The answer must be the full listing, restated word for word.

• **Extracted entries**
------------

(** *** The duration of a cue-out *)

(** X26. A CUE-OUT tag with a bare value, as in [#EXT-X-CUE-OUT:30], gives
    the value as the pending duration of the cue; it opens the cue (both
    [cue_out] and [cue_out_start] are set) and leaves the pending SCTE-35
    payload as it was. *)
Theorem cue_out_bare_value_is_duration
    (h : Heap) (d : M3U8Data) (st : ParserState) (v beyond : bytes) :
  v <> [] -> Forall (fun c => name_char c = true) v ->
  let line := lit "#EXT-X-CUE-OUT:" ++ v in
  let st' := state_of (process_line (h, d, st) (line ++ beyond) (length line)) in
  current_cue_out_duration st' = Some v
  /\ current_cue_out_scte35 st' = current_cue_out_scte35 st
  /\ cue_out st' = true
  /\ cue_out_start st' = true.
Proof.
  intros Hne Hv line st'. subst st'.
  assert (Hline : line ++ beyond = lit "#EXT-X-CUE-OUT:" ++ v ++ beyond).
  { unfold line. now rewrite <- !app_assoc. }
  assert (Hlen : length line = 15 + length v).
  { unfold line. now rewrite length_app. }
  rewrite Hline, Hlen.
  assert (Hp : starts_with (lit "#EXT-X-CUE-OUT:" ++ v ++ beyond) (15 + length v)
                 "#EXT-X-CUE-OUT:" = true) by reflexivity.
  rewrite process_cue_out.
  2:{ unfold is_cue_out_tag. cbn [fst snd].
      rewrite (starts_with_prefix _ _ _ "#EXT-X-CUE-OUT" Hp eq_refl).
      rewrite (starts_with_other _ _ "#EXT-X-CUE-OUT:" "#EXT-X-CUE-OUT-CONT"
                 eq_refl Hp).
      reflexivity. }
  unfold handle_cue_out.
  change (memchr (lit "#EXT-X-CUE-OUT:" ++ v ++ beyond) ":" (15 + length v))
    with (Some 14).
  cbv iota beta zeta.
  assert (Hlt : (14 <? 15 + length v - 1) = true).
  { apply Nat.ltb_lt. destruct v; [now elim Hne | simpl; lia]. }
  rewrite Hlt.
  change (skipn (14 + 1) (lit "#EXT-X-CUE-OUT:" ++ v ++ beyond))
    with (v ++ beyond).
  replace (15 + length v - (14 + 1)) with (length v) by lia.
  assert (Hattrs : parse_attributes (v ++ beyond) (length v)
                   = [ {| attr_key := Some []; attr_value := Some v |} ]).
  { rewrite parse_attributes_exact.
    rewrite <- (app_nil_r v) at 1.
    destruct (name_facts v Hv) as (_ & Heq & Hnul).
    rewrite lex_bare; [| exact Heq | exact Hnul | intros x r E; discriminate].
    rewrite (strip_plain v Hv). cbn [tl]. rewrite lex_nil.
    destruct v; [now elim Hne | reflexivity]. }
  rewrite Hattrs. clear Hattrs.
  unfold get_attr_str_unquoted.
  cbn [get_attr attr_key attr_value]. unfold strcmp_eq.
  change (bytes_eqb [] (lit EmptyString)) with true.
  change (bytes_eqb [] (lit "duration")) with false.
  change (bytes_eqb [] (lit "cue")) with false.
  cbv iota.
  unfold state_of, or_keep, str_dup. cbn [snd].
  destruct ((12 <? 15 + length v)
            && find_duration_keyword (lit "#EXT-X-CUE-OUT:" ++ v ++ beyond)
                 (15 + length v));
    destruct st; rsimpl; repeat split.
Qed.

------------

• **Output for this exercise**
(** *** The duration of a cue-out *)

(** X26. A CUE-OUT tag with a bare value, as in [#EXT-X-CUE-OUT:30], gives
    the value as the pending duration of the cue; it opens the cue (both
    [cue_out] and [cue_out_start] are set) and leaves the pending SCTE-35
    payload as it was. *)
Theorem cue_out_bare_value_is_duration
    (h : Heap) (d : M3U8Data) (st : ParserState) (v beyond : bytes) :
  v <> [] -> Forall (fun c => name_char c = true) v ->
  let line := lit "#EXT-X-CUE-OUT:" ++ v in
  let st' := state_of (process_line (h, d, st) (line ++ beyond) (length line)) in
  current_cue_out_duration st' = Some v
  /\ current_cue_out_scte35 st' = current_cue_out_scte35 st
  /\ cue_out st' = true
  /\ cue_out_start st' = true.
Proof.
  intros Hne Hv line st'. subst st'.
  assert (Hline : line ++ beyond = lit "#EXT-X-CUE-OUT:" ++ v ++ beyond).
  { unfold line. now rewrite <- !app_assoc. }
  assert (Hlen : length line = 15 + length v).
  { unfold line. now rewrite length_app. }
  rewrite Hline, Hlen.
  assert (Hp : starts_with (lit "#EXT-X-CUE-OUT:" ++ v ++ beyond) (15 + length v)
                 "#EXT-X-CUE-OUT:" = true) by reflexivity.
  rewrite process_cue_out.
  2:{ unfold is_cue_out_tag. cbn [fst snd].
      rewrite (starts_with_prefix _ _ _ "#EXT-X-CUE-OUT" Hp eq_refl).
      rewrite (starts_with_other _ _ "#EXT-X-CUE-OUT:" "#EXT-X-CUE-OUT-CONT"
                 eq_refl Hp).
      reflexivity. }
  unfold handle_cue_out.
  change (memchr (lit "#EXT-X-CUE-OUT:" ++ v ++ beyond) ":" (15 + length v))
    with (Some 14).
  cbv iota beta zeta.
  assert (Hlt : (14 <? 15 + length v - 1) = true).
  { apply Nat.ltb_lt. destruct v; [now elim Hne | simpl; lia]. }
  rewrite Hlt.
  change (skipn (14 + 1) (lit "#EXT-X-CUE-OUT:" ++ v ++ beyond))
    with (v ++ beyond).
  replace (15 + length v - (14 + 1)) with (length v) by lia.
  assert (Hattrs : parse_attributes (v ++ beyond) (length v)
                   = [ {| attr_key := Some []; attr_value := Some v |} ]).
  { rewrite parse_attributes_exact.
    rewrite <- (app_nil_r v) at 1.
    destruct (name_facts v Hv) as (_ & Heq & Hnul).
    rewrite lex_bare; [| exact Heq | exact Hnul | intros x r E; discriminate].
    rewrite (strip_plain v Hv). cbn [tl]. rewrite lex_nil.
    destruct v; [now elim Hne | reflexivity]. }
  rewrite Hattrs. clear Hattrs.
  unfold get_attr_str_unquoted.
  cbn [get_attr attr_key attr_value]. unfold strcmp_eq.
  change (bytes_eqb [] (lit EmptyString)) with true.
  change (bytes_eqb [] (lit "duration")) with false.
  change (bytes_eqb [] (lit "cue")) with false.
  cbv iota.
  unfold state_of, or_keep, str_dup. cbn [snd].
  destruct ((12 <? 15 + length v)
            && find_duration_keyword (lit "#EXT-X-CUE-OUT:" ++ v ++ beyond)
                 (15 + length v));
    destruct st; rsimpl; repeat split.
Qed.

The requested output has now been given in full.